■ **TRY IT**:
Repeat verbatim, and only, the lines of the data below, beginning at the line that contains "(base <= frameTargetSize ->" and stopping after the line that contains "(base <= 512 -> blen payload <= 16384) /\".

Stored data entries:
+++
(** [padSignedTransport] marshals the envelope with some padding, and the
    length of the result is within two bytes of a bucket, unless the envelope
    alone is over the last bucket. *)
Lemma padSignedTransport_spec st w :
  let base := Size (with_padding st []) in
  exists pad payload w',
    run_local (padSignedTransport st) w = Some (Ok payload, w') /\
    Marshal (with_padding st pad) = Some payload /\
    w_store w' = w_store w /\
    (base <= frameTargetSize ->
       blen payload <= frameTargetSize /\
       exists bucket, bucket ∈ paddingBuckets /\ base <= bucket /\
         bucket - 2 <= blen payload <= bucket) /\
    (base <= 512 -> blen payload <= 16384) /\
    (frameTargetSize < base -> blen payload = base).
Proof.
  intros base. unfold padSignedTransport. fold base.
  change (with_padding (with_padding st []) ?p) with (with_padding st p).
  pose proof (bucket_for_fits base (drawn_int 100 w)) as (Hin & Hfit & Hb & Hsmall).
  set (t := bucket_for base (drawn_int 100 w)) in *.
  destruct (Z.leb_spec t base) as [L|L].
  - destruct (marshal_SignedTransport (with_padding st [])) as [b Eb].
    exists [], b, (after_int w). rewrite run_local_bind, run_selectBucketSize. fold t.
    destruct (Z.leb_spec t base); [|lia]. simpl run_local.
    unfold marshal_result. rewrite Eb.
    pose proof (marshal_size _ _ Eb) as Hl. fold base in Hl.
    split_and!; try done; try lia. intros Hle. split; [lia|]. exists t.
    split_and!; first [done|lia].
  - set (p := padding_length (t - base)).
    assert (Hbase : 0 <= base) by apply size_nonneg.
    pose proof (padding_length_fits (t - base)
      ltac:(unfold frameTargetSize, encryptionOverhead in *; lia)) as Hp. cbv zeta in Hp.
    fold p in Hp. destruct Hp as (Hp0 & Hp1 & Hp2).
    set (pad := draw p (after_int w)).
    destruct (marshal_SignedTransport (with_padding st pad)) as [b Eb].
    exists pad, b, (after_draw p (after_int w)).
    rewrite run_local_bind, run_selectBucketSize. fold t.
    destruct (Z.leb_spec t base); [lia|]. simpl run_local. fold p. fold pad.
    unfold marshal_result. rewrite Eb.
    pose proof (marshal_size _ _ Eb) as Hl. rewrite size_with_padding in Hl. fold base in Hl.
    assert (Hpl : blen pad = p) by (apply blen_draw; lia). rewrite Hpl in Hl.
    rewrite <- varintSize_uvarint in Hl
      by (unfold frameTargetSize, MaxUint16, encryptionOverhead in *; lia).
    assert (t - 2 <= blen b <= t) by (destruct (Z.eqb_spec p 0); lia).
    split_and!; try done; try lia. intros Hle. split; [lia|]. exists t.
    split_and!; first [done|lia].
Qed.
+++
■ **FINISHED TASK**:
    (base <= frameTargetSize ->
       blen payload <= frameTargetSize /\
       exists bucket, bucket ∈ paddingBuckets /\ base <= bucket /\
         bucket - 2 <= blen payload <= bucket) /\
    (base <= 512 -> blen payload <= 16384) /\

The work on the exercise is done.